Now, their days are filled with exercise. Linda Hart said making it down wooden steps to their dock is an accomplishment. 

“He couldn’t even come down here a few months ago,” she said.

The disease affects the body's nervous system and cognitive functions. So, planning an event for 80,000 people was out of the question this year.

They say Frank Hart is the brains of the operation. 

“But with Parkinson’s hallucinations start, too,” Linda Hart said. “So, when you’re planning, and then he was seeing things — we’re like, this is scary!”

Sligo, Ireland, is where it all started. The husband and wife duo both have ancestors from there and learned about the St. Patrick’s Day traditions at a very young age.

“We’d have a big dinner, you know, on St. Patrick’s Day,” Linda Hart said. “And they would tell us about Irish history.”
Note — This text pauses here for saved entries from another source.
(** The printer, between the initialisation of its CBB and the final zero. *)
Definition print_oid (cbb : nat) (cbs : CBS) : M world unit :=
  let! p := parse parse_base128_integer cbs in
  let v := p.1 in
  (if 80 <=? v then
     CBB_add_bytes malloc cbb [50; chr_dot] ;;! add_decimal malloc cbb (u64 (v - 80))
   else
     add_decimal malloc cbb (v / 40) ;;! CBB_add_u8 malloc cbb chr_dot ;;! add_decimal malloc cbb (v mod 40)) ;;!
  text_components malloc (S (length p.2)) cbb p.2.

Lemma puts_first r v : 0 <= v < 2 ^ 64 ->
  puts r (if 80 <=? v then
     CBB_add_bytes malloc r [50; chr_dot] ;;! add_decimal malloc r (u64 (v - 80))
   else
     add_decimal malloc r (v / 40) ;;! CBB_add_u8 malloc r chr_dot ;;! add_decimal malloc r (v mod 40))
    (first_text v).
Proof using Hmalloc.
  intros Hv. unfold first_text. change (2 ^ 64) with 18446744073709551616 in *. destruct (80 <=? v).
  - apply puts_seq; [apply puts_bytes; [by repeat constructor|done]|]. intros [].
    by apply puts_decimal, wrap_range.
  - apply puts_seq; [|intros []; apply puts_seq; [by apply (puts_u8 malloc Hmalloc)|intros []]];
      apply puts_decimal; change (2 ^ 64) with 18446744073709551616;
      Z.to_euclidean_division_equations; lia.
Qed.

Lemma print_does f outer cbs : bytes_ok cbs ->
  does 0 (print_oid (f_ref f) cbs) (f :: outer) (oid_verdict (print_written cbs) (f :: outer)).
Proof using Hmalloc.
  intros Hok. unfold print_oid, print_written, parse. pose proof (parse_base128_returns cbs).
  destruct (parse_base128_integer cbs) as [v rest|s| |] eqn:E; try done.
  2: apply (nothing_written tt false).
  apply base128_sound10 in E as [Hv ->]; [|done]. apply Forall_app in Hok as [_ Hok].
  eapply does_ext; [intros w; symmetry; apply bind_ret|]. cbn zeta. cbn [fst snd].
  apply puts_then; [by apply puts_first|]. intros []. apply (text_components_does _ (append _ f)); [done|lia].
Qed.

End print.

(** ** The whole function *)

Lemma or_cleanup_ext {A} cbb (m m' : M world A) w :
  (forall s, m s = m' s) -> or_cleanup cbb m w = or_cleanup cbb m' w.
Proof. intros E. unfold or_cleanup, tryb, bind at 1 3. by rewrite E. Qed.

Lemma oid_to_text_body malloc cbs w :
  CBS_asn1_oid_to_text malloc cbs w =
  with_local (fun cbb => or_cleanup cbb (
    init malloc (Growable 32) cbb ;;! print_oid malloc cbb cbs ;;!
    CBB_add_u8 malloc cbb 0 ;;! CBB_finish malloc cbb true true)) w.
Proof.
  apply with_local_ext. intros cbb w'. apply or_cleanup_ext. intros s. unfold init.
  apply bind_ext. intros [] s'. unfold print_oid. rewrite bind_assoc. apply bind_ext.
  intros p s2. cbn zeta. by rewrite bind_assoc.
Qed.

(** Memory is refused, or the text is too long for it. *)
Definition no_memory (malloc : nat -> Z -> option (list Z)) (cbs : list Z) : Prop :=
  ~ (malloc_total malloc /\ forall t, oid_text cbs = Some t -> zlen t < 2 ^ 60).

(** From an initialised CBB to the block it hands out. *)
Lemma print_run malloc b c w cbs :
  malloc_spec malloc -> bytes_ok cbs -> rep b None c w [top_frame c] ->
  match (print_oid malloc c cbs ;;! CBB_add_u8 malloc c 0 ;;! CBB_finish malloc c true true) w with
  | Ret (block, len) w' => exists t, oid_text cbs = Some t /\ ztake len block = t ++ [0] /\
      len = zlen t + 1 /\ w_bases w' !! b = None
  | Fail w' => cleaned w' c b /\ (oid_text cbs = None \/ no_memory malloc cbs)
  | _ => False
  end.
Proof.
  intros Hm Hok Hw. unfold no_memory. rewrite print_written_text by done.
  assert (Hcl : forall w', poisoned b None c w' -> cleaned w' c b).
  { intros w' (Ho & x & Hx & _). by eapply cleanup_run. }
  pose proof (print_does malloc Hm b None c (top_frame c) [] cbs Hok w Hw) as Hp.
  destruct (print_written cbs) as [t ok]. unfold oid_verdict in Hp. cbn [fst snd append_top] in *.
  change (f_ref (top_frame c)) with c in Hp.
  unfold bind at 1. destruct (print_oid malloc c cbs w) as [[] w1|w1| |]; try done.
  2: { destruct Hp as [(fs & E & Hw1)|[Hpo Hno]]; [destruct ok; [done|]|].
       - split; [|by left]. destruct Hw1 as (Ho & _ & _ & _ & x & Hx & _). by eapply cleanup_run.
       - split; [by apply Hcl|]. destruct ok; [|by left]. right. intros [Ht Hs].
         specialize (Hs t eq_refl). specialize (Hno _ eq_refl). apply Hno. split; [done|].
         change (zlen (flat [append t (top_frame c)])) with (zlen t). change (2 ^ 60) with 1152921504606846976 in Hs.
         change (2 ^ 61) with 2305843009213693952. lia. }
  destruct Hp as (fs & E & Hw1). destruct ok; [|done]. injection E as <-.
  pose proof (u8_top_does malloc Hm b None c _ _ 0 w1 Hw1) as Hz.
  change (f_ref (append t (top_frame c))) with c in Hz. rewrite append_append in Hz.
  unfold bind at 1. change (u8 0) with 0 in Hz.
  assert (Hroom : forall n, n = zlen t + 1 -> ~ room malloc None n ->
    ~ (malloc_total malloc /\ forall t', Some t = Some t' -> zlen t' < 2 ^ 60)).
  { intros n -> Hno [Ht Hs]. apply Hno. split; [done|]. specialize (Hs t eq_refl).
    change (2 ^ 60) with 1152921504606846976 in Hs. change (2 ^ 61) with 2305843009213693952. lia. }
  assert (Hflat : zlen (flat [append (t ++ [0]) (top_frame c)]) = zlen t + 1).
  { change (zlen (t ++ [0]) = zlen t + 1). by rewrite zlen_app. }
  destruct (CBB_add_u8 malloc c 0 w1) as [[] w2|w2| |]; try done.
  2: { destruct Hz as [(fs & ? & _)|[Hpo Hno]]; [done|]. split; [by apply Hcl|]. right.
       specialize (Hno _ eq_refl). rewrite Z.add_0_r in Hno. by eapply Hroom. }
  destruct Hz as (fs & [= <-] & Hw2). pose proof (finish_run malloc Hm b None c w2 _ Hw2) as Hf.
  assert (Ef : spec_flush c [append (t ++ [0]) (top_frame c)] = Ok [append (t ++ [0]) (top_frame c)])
    by apply flush_top.
  destruct (CBB_finish malloc c true true w2) as [[block len] w3|w3| |]; try done.
  - rewrite Ef in Hf. destruct Hf as (f & [= <-] & Hd & -> & Hb). exists t. split; [done|].
    split; [exact Hd|]. split; [|done]. change (zlen (t ++ [0]) = zlen t + 1). by rewrite zlen_app.
  - destruct Hf as [Hc Hno]. split; [done|]. right. specialize (Hno _ Ef). by eapply Hroom.
Qed.

(** The text and its final zero, or the null pointer; the CBB's buffer is gone. *)
Lemma oid_to_text_run malloc w cbs :
  malloc_spec malloc -> bytes_ok cbs ->
  match CBS_asn1_oid_to_text malloc cbs w with
  | Ret (block, len) w' => exists t, oid_text cbs = Some t /\ ztake len block = t ++ [0] /\
      len = zlen t + 1 /\ w_bases w' !! new_ref (w_bases w) = None
  | Fail w' => (oid_text cbs = None \/ no_memory malloc cbs) /\ w_bases w' !! new_ref (w_bases w) = None
  | _ => False
  end.
Proof.
  intros Hm Hok. rewrite oid_to_text_body. unfold with_local. set (c := new_ref (w_cbbs w)).
  set (b := new_ref (w_bases w)). unfold or_cleanup.
  assert (Hclean : forall w1, cleaned w1 c b -> exists w2,
    (CBB_cleanup c ;;! failm (A := list Z * Z)) w1 = Fail w2 /\ w_bases w2 !! b = None).
  { intros w1 (w2 & E & Hb). exists w2. by rewrite (bind_Ret _ _ _ _ _ E). }
  pose proof (init_run malloc w (Growable 32) c Hm ltac:(done)) as Hi. cbn zeta in Hi. fold b in Hi.
  unfold bind at 1, tryb, bind at 1.
  destruct (init malloc (Growable 32) c w) as [[] w1|w1| |]; try done.
  - pose proof (print_run malloc b c w1 cbs Hm Hok Hi) as Hp.
    destruct (bind _ _ w1) as [[block len] w2|w2| |]; try done.
    destruct Hp as [Hc Hno]. destruct (Hclean w2 Hc) as (w3 & -> & Hb). by split.
  - destruct Hi as [Hc Hno]. destruct (Hclean w1 Hc) as (w3 & -> & Hb). split; [|done].
    right. intros [Ht _]. by apply Hno.
Qed.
What started as a handful of people with the Harts going from bar to bar on Tryon Street gained worldwide recognition — grabbing the attention of people all the way in Ireland. 

“Bus and transit workers in the city of Dublin called us and said we’re coming to Charlotte,” Linda Hart said.

She made them the grand marshals of the parade in 2007.

St. Patrick’s Day in Charlotte will look much different moving forward. So this year they're celebrating the joy they brought to people for the last 20-plus years.

“We had everyone — just everyone — and just to see the smile on people’s faces,” Linda Hart said. “That was the biggest thing.”

The Harts say they don’t know if the parade will return to what it once was, but they hope to pass the torch onto someone who cares about the tradition as much as they do.